Литмир - Электронная Библиотека
A
A

В Тускулуме и происходит действие первого сочинения Цицерона. Называется оно «Об ораторе» и посвящено искусству красноречия. Это, конечно, не должно было никого удивить. Естественно, что знаменитый оратор, достигнув вершины славы, захотел передать свой опыт молодому поколению. Все, разумеется, ожидали, что это будет некое пособие по риторике, где объясняется, как строить речь, как вызвать у слушателей гнев, жалость или смех, а для иллюстрации приводятся примеры из каких-нибудь выдуманных, а подчас и реальных дел. Как же должны были изумиться современники, открыв книгу Цицерона!

Это совсем не пособие, не учебник и даже не трактат по риторике. Тут нечто совсем другое. Цицерон оживляет перед читателем картину далекого прошлого — одно из самых сладких для него и в то же время мучительно-грустных воспоминаний. Он рисует своего учителя Красса Оратора, в которого был влюблен в юности. Осень 91 года. Жить Крассу осталось несколько дней. Но он об этом не подозревает. Он весел и полон сил. На праздничные дни — последние в своей жизни! — он уезжает на свою любимую Тускуланскую виллу. К нему приезжают Антоний, Катул, Юлий, Сульпиций — словом, все те, перед которыми так благоговел в дни юности Цицерон. Все они обречены. Через несколько месяцев грянет революция, польются потоки крови и их головы лягут на Форуме. И вот они, ни о чем не догадываясь, безмятежные и спокойные, прогуливаются по тенистым садам Тускулума, и начинается у них увлекательный разговор о природе красноречия.
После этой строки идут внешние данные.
(* ===== verification/Handoff.v ===== *)
(** * From the bootstrap to the backfill (src/eth/ingest.rs, src/eth/backfill.rs)

    A C-chain instance runs two tasks that share one [Notify]: [ingest] streams
    the history first when it mirrors, then signals [bootstrap_done]; the
    backfill loop waits for the signal before its first pass.  Each task is a
    program, a [Proc], that says in which order it does what; the tasks take turns
    ([move]). *)

From Stdlib Require Import NArith Lia String Ascii.
From stdpp Require Import relations.
From S2P Require Import Prelude Str Json Chain Record Backing Storage Join Codec Upstream Http Socket EthFetch Backfill EthIngest.

(** tokio's [Notify] is third-party. *)
Class NotifyLib : Type := {
  Notify : Type;
  (** [Notify::new] *)
  notify_new : Notify;
  (** [notify_one], with nobody waiting or somebody *)
  notify_one : Notify -> Notify;
  (** polling [notified().await]: ready, leaving that behind, or pending *)
  notified : Notify -> option Notify
}.

(** A new [Notify] holds no permit, and [notify_one] stores one. *)
Class NotifyLaws (T : NotifyLib) : Prop := {
  notified_new : notified notify_new = None;
  notified_one : forall n, notified n = None -> is_Some (notified (notify_one n))
}.

(** ** The two programs *)

Inductive Proc : Type :=
  | Boot (k : result unit -> Proc)    (** [bootstrap_via_oldblocks], then go on with its result *)
  | Signal (k : Proc)                 (** [bootstrap_done.notify_one()] *)
  | Await (k : Proc)                  (** [bootstrap_done.notified().await] *)
  | Loop                              (** the task's endless loop *)
  | Parked.                           (** stopped by a fatal throttle *)

(** [ingest]: an error of the bootstrap is logged and dropped. *)
Definition ingest_task (cfg : IngestCfg) : Proc :=
  if cfg_subscribe_blocks cfg then
    Boot (fun r => match r with Err _ => Signal Loop | Ok _ => Signal Loop end)
  else Loop.

Definition wait_for_bootstrap (cfg : IngestCfg) (k : Proc) : Proc :=
  if cfg_subscribe_blocks cfg then Await k else k.

Definition backfill_task (cfg : IngestCfg) : Proc := wait_for_bootstrap cfg Loop.

Section Handoff.
Context {B : Blockstore} {F : Fjall} {J : JsonLib} {X : HexLib} {CL : CodecLib} {H : Http} {WL : WsLib H}.
Context {T : NotifyLib}.
Variable (cfg : IngestCfg).

(** What the tasks share. *)
Record Shared : Type := { sh_storage : Storage; sh_net : Net; sh_bootstrap_done : Notify }.

(** One step of a program.  What a loop writes is any change of the store and the
    network: only the order of the tasks is at stake. *)
Inductive proc_step : Shared -> Proc -> Shared -> Proc -> Prop :=
  | boot_ends elapsed k st n st' n' nt r :
      bootstrap_via_oldblocks cfg elapsed (st, n) = ((st', n'), Done r) ->
      proc_step {| sh_storage := st; sh_net := n; sh_bootstrap_done := nt |} (Boot k)
                {| sh_storage := st'; sh_net := n'; sh_bootstrap_done := nt |} (k r)
  | boot_parks elapsed k st n st' n' nt :
      bootstrap_via_oldblocks cfg elapsed (st, n) = ((st', n'), ParkedForever) ->
      proc_step {| sh_storage := st; sh_net := n; sh_bootstrap_done := nt |} (Boot k)
                {| sh_storage := st'; sh_net := n'; sh_bootstrap_done := nt |} Parked
  | signals k st n nt :
      proc_step {| sh_storage := st; sh_net := n; sh_bootstrap_done := nt |} (Signal k)
                {| sh_storage := st; sh_net := n; sh_bootstrap_done := notify_one nt |} k
  | awaits k st n nt nt' :
      notified nt = Some nt' ->
      proc_step {| sh_storage := st; sh_net := n; sh_bootstrap_done := nt |} (Await k)
                {| sh_storage := st; sh_net := n; sh_bootstrap_done := nt' |} k
  | loops st n st' n' nt :
      proc_step {| sh_storage := st; sh_net := n; sh_bootstrap_done := nt |} Loop
                {| sh_storage := st'; sh_net := n'; sh_bootstrap_done := nt |} Loop.

Record Tasks : Type := { tk_shared : Shared; tk_ingest : Proc; tk_backfill : Proc }.

(** The tasks of a fresh instance. *)
Definition launched (st : Storage) (n : Net) : Tasks :=
  {| tk_shared := {| sh_storage := st; sh_net := n; sh_bootstrap_done := notify_new |};
     tk_ingest := ingest_task cfg; tk_backfill := backfill_task cfg |}.

Inductive move : Tasks -> Tasks -> Prop :=
  | move_ingest s p s' p' q :
      proc_step s p s' p' ->
      move {| tk_shared := s; tk_ingest := p; tk_backfill := q |}
           {| tk_shared := s'; tk_ingest := p'; tk_backfill := q |}
  | move_backfill s p q s' q' :
      proc_step s q s' q' ->
      move {| tk_shared := s; tk_ingest := p; tk_backfill := q |}
           {| tk_shared := s'; tk_ingest := p; tk_backfill := q' |}.

(** ** What the order guarantees *)

Context {TL : NotifyLaws T}.

(** A mirror's tasks: before the signal, between it and the end of the wait, after. *)
Definition handed (t : Tasks) : Prop :=
  let nt := sh_bootstrap_done (tk_shared t) in
  (tk_ingest t = ingest_task cfg \/ tk_ingest t = Signal Loop \/ tk_ingest t = Parked) /\
    tk_backfill t = Await Loop /\ notified nt = None \/
  tk_ingest t = Loop /\ tk_backfill t = Await Loop /\ is_Some (notified nt) \/
  tk_ingest t = Loop /\ tk_backfill t = Loop.

Lemma launched_handed st n : cfg_subscribe_blocks cfg = true -> handed (launched st n).
Proof.
  intros Hc. left. split_and!; [by left| |apply notified_new].
  cbn. unfold backfill_task, wait_for_bootstrap. by rewrite Hc.
Qed.

Lemma ingest_step_handed s p s' p' q :
  cfg_subscribe_blocks cfg = true -> proc_step s p s' p' ->
  handed {| tk_shared := s; tk_ingest := p; tk_backfill := q |} ->
  handed {| tk_shared := s'; tk_ingest := p'; tk_backfill := q |}.
Proof.
  intros Hc Hs. unfold handed, ingest_task. rewrite Hc. cbn.
  destruct Hs as [elapsed k st n st' n' nt r E|elapsed k st n st' n' nt E|k st n nt|k st n nt nt' E|st n st' n' nt]; cbn.
  - intros [([[= ->]|[?|?]] & Hq & Hn)|[(? & _)|(? & _)]]; try done. left. split_and!; [|done..].
    right. left. by destruct r.
  - intros [(_ & Hq & Hn)|[(? & _)|(? & _)]]; try done. left. split_and!; auto.
  - intros [([?|[[= ->]|?]] & Hq & Hn)|[(? & _)|(? & _)]]; try done. right. left.
    split_and!; [done|done|by apply notified_one].
  - intros [([?|[?|?]] & _)|[(? & _)|(? & _)]]; done.
  - intros [([?|[?|?]] & _)|[Hw|Hw]]; try done; right; auto.
Qed.

Lemma backfill_step_handed s p q s' q' :
  proc_step s q s' q' ->
  handed {| tk_shared := s; tk_ingest := p; tk_backfill := q |} ->
  handed {| tk_shared := s'; tk_ingest := p; tk_backfill := q' |}.
Proof.
  intros Hs. unfold handed. cbn.
  destruct Hs as [elapsed k st n st' n' nt r E|elapsed k st n st' n' nt E|k st n nt|k st n nt nt' E|st n st' n' nt]; cbn.
  1-3: by intros [(_ & ? & _)|[(_ & ? & _)|(_ & ?)]].
  - intros [(_ & _ & Hn)|[(Hp & [= ->] & _)|(_ & ?)]]; [congruence| |done]. right. by right.
  - intros [(_ & ? & _)|[(_ & ? & _)|Hw]]; [done|done|]. right. by right.
Qed.

Lemma reachable_handed st n t :
  cfg_subscribe_blocks cfg = true -> rtc move (launched st n) t -> handed t.
Proof.
  intros Hc Hr. pose proof (launched_handed st n Hc) as H0. revert H0.
  induction Hr as [|t t' t'' Hm _ IH]; [done|]. intros Ht. apply IH.
  destruct Hm as [s p s' p' q Hs|s p q s' q' Hs];
    [by eapply ingest_step_handed|by eapply backfill_step_handed].
Qed.

(** C34: The backfill never races the bootstrap, and the signal is never lost.
    However the two tasks of a mirror are interleaved, the backfill loop makes its
    first pass only after the bootstrap is over and has signalled; when the
    bootstrap parks the task it never does.  Once [ingest] is past its bootstrap -
    finished or failed, before or after the backfill began to wait - the backfill
    is in its loop or enters it with its next step.  Without a mirror neither
    waits. *)
Theorem backfill_waits_for_bootstrap st n t :
  rtc move (launched st n) t ->
  (cfg_subscribe_blocks cfg = true ->
     (tk_backfill t = Loop -> tk_ingest t = Loop) /\
     (tk_ingest t = Loop -> tk_backfill t = Loop \/
        exists s', proc_step (tk_shared t) (tk_backfill t) s' Loop)) /\
  (cfg_subscribe_blocks cfg = false -> tk_ingest (launched st n) = Loop /\ tk_backfill (launched st n) = Loop).
Proof.
  intros Hr. split; intros Hc.
  - destruct (reachable_handed st n t Hc Hr) as [(Hi & Hb & _)|[(Hi & Hb & [nt' Hn])|[Hi Hb]]]; rewrite Hb, ?Hi.
    + split; [done|]. intros Hl. exfalso. rewrite Hl in Hi. unfold ingest_task in Hi. rewrite Hc in Hi.
      by destruct Hi as [?|[?|?]].
    + split; [done|]. intros _. right. destruct (tk_shared t) as [st1 n1 nt]. eexists. by apply awaits.
    + by auto.
  - cbn. unfold ingest_task, backfill_task, wait_for_bootstrap. by rewrite Hc.
Qed.

End Handoff.
(** C32: a transaction is found by its hash, and the right one is returned.
    After any writes of distinct heights to a fresh store, each of a block whose
    transactions all have a hash that decodes, indexed under those hashes, asking
    for a hash that some block carries returns a transaction of a written block
    with exactly that hash, and asking for any other hash returns nothing.  (A block
    with a transaction whose hash does not decode shifts the positions of those
    behind it: see [tx_index_position].) *)
Theorem tx_by_hash_returns_it cs st0 api tx_hash :
  fresh st0 -> Forall cmd_ok cs -> Forall indexes_block cs -> NoDup (cmd_height <$> cs) ->
  run_puts cs st0 = (ea_storage api, Ok tt) -> length tx_hash = 32%nat ->
  match get_transaction_by_hash api ("0x" ++ hex_encode tx_hash)%string with
  | Ok (Some tx) => tx_hash_of tx = Some tx_hash /\
      exists c block b logs n, c ∈ cs /\ cmd_elements c = [b; logs] /\ to_vec block = Some b /\
        nth_transaction block n = Some tx /\ tx_hash ∈ cmd_txs c
  | Ok None => forall c, c ∈ cs -> tx_hash ∉ cmd_txs c
  | Err _ => False
  end.
Proof.
  intros Hf Hok Hix Hnd Hrun Hl.
  destruct (run_puts_refines cs st0 (ea_storage api) abs_empty (fresh_refines _ Hf) index_sound_empty Hok Hrun)
    as [Hr Hs].
  unfold get_transaction_by_hash. rewrite parse_hash_roundtrip by done. cbn [result_bind].
  rewrite (get_tx_location_refines _ _ _ Hr). cbn [map_err result_bind].
  destruct (a_tx (abs_run cs abs_empty) !! tx_hash) as [[h i]|] eqn:Et.
  - destruct (abs_run_tx cs tx_hash h i Hnd Et) as (c & n & Hin & _ & -> & Hn & Hb).
    rewrite Forall_forall in Hix. destruct (Hix c Hin) as (block & b & logs & Hwf & Hv & He & Htx & Hall).
    rewrite He in Hb. rewrite Htx in Hn.
    unfold lookup_block, select_block.
    rewrite (read_block_value_refines api _ h [b; logs] b block Hr Hb eq_refl)
      by (by apply from_to_vec).
    cbn [result_bind]. destruct (extract_lookup block n tx_hash Hall Hn) as (tx & Hnth & Htxh). rewrite Hnth.
    split; [done|]. exists c, block, b, logs, (N.of_nat n). rewrite Htx. split_and!; try done.
    by eapply list_elem_of_lookup_2.
  - intros c Hin Hk. apply list_elem_of_lookup in Hk as [n Hn].
    assert (Hsome : is_Some (a_tx (abs_run cs abs_empty) !! tx_hash)) by (by eapply abs_run_tx_some).
    rewrite Et in Hsome. by destruct Hsome.
Qed.

End TxByHash.

(** ** Blocks by number and by hash *)

Lemma omap_full {A C} (f : A -> option C) (l : list A) :
  length (omap f l) = length l <-> Forall (fun x => is_Some (f x)) l.
Proof.
  assert (Hle : forall l, (length (omap f l) <= length l)%nat).
  { clear. induction l as [|x l IH]; cbn; [done|]. destruct (f x); cbn; lia. }
  induction l as [|x l IH]; [done|]. specialize (Hle l).
  rewrite Forall_cons. cbn. destruct (f x) eqn:E; cbn; rewrite <- IH.
  - split; [intros [= ?]; eauto|]. by intros [_ ->].
  - split; [lia|]. by intros [[? ?] _].
Qed.

Section Blocks.
Context {B : Blockstore} {F : Fjall} {J : JsonLib} {X : HexLib}.
(** The outcome of emitting a block is that of one [put] of it. *)
Lemma p_emit_put clock fb rw tip r r' ok :
  p_emit clock fb rw tip r = (r', ok) ->
  exists res, put (fb_height fb) (fb_id fb) (fb_tx_ids fb) (fetched_elements fb rw) (pr_storage r)
                = (pr_storage r', res) /\ (ok = true -> res = Ok tt).
Proof.
  unfold p_emit, store_block. destruct (put _ _ _ _ (pr_storage r)) as [st [[]|e]].
  - destruct (observe _ _ _ _ _) as [[p began] line]. intros [= <- <-]. exists (Ok tt). split; [|done].
    unfold announce. destruct (tip <=? fb_height fb)%N; [|done]. cbn.
    destruct (pr_receivers r =? 0)%nat; [done|]. by destruct (from_slice (fb_json fb)).
  - intros [= <- <-]. by exists (Err e).
Qed.

Lemma p_emit_net clock fb rw tip r r' ok : p_emit clock fb rw tip r = (r', ok) -> pr_net r' = pr_net r.
Proof.
  unfold p_emit. destruct (store_block fb rw (pr_storage r)) as [st [h|]]; [|by intros [= <- <-]].
  destruct (observe _ _ _ _ _) as [[p began] line]. intros [= <- <-]. unfold announce.
  destruct (tip <=? fb_height fb)%N; [|done]. cbn.
  destruct (pr_receivers r =? 0)%nat; [done|]. by destruct (from_slice (fb_json fb)).
Qed.

(** What is held is a verified reward proposal, one below the next height. *)
Definition held_ok (tr : list Effect) (from : N) (pending : option FetchedBlock) : Prop :=
  forall p, pending = Some p ->
    fetched_at tr (fb_height p) p /\ (fb_height p + 1)%N = from /\ is_Some (fb_reward_staking_tx p).

(** The first height not written yet. *)
Definition unwritten (from : N) (pending : option FetchedBlock) : N :=
  match pending with Some p => fb_height p | None => from end.

Definition consecutive (lo : N) (cs : list PutCmd) : Prop :=
  forall i c, cs !! i = Some c -> cmd_height c = (lo + N.of_nat i)%N.

Lemma consecutive_app lo cs1 cs2 :
  consecutive lo cs1 -> consecutive (lo + N.of_nat (length cs1)) cs2 -> consecutive lo (cs1 ++ cs2).
Proof.
  intros H1 H2 i c [Hi|[Hle Hi]]%lookup_app_Some; [by apply H1|]. rewrite (H2 _ _ Hi). lia.
Qed.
Но дело даже не в тех умных и интересных мыслях, которые они высказывают. Дело в самом Крассе. Его фигура стоит в центре рассказа. Некогда Цицерон в уме своем создал образ небесного оратора, оратора из мира идей Платона. Образ этот многим казался нереальным, фантастическим. И вот сейчас этот идеал воплотился в живого человека — Красса. Он сам олицетворяет собой великое искусство красноречия. Он артист до мозга костей, артист в каждом слове, в каждом жесте. Только глядя на него, мы понимаем, что такое красноречие.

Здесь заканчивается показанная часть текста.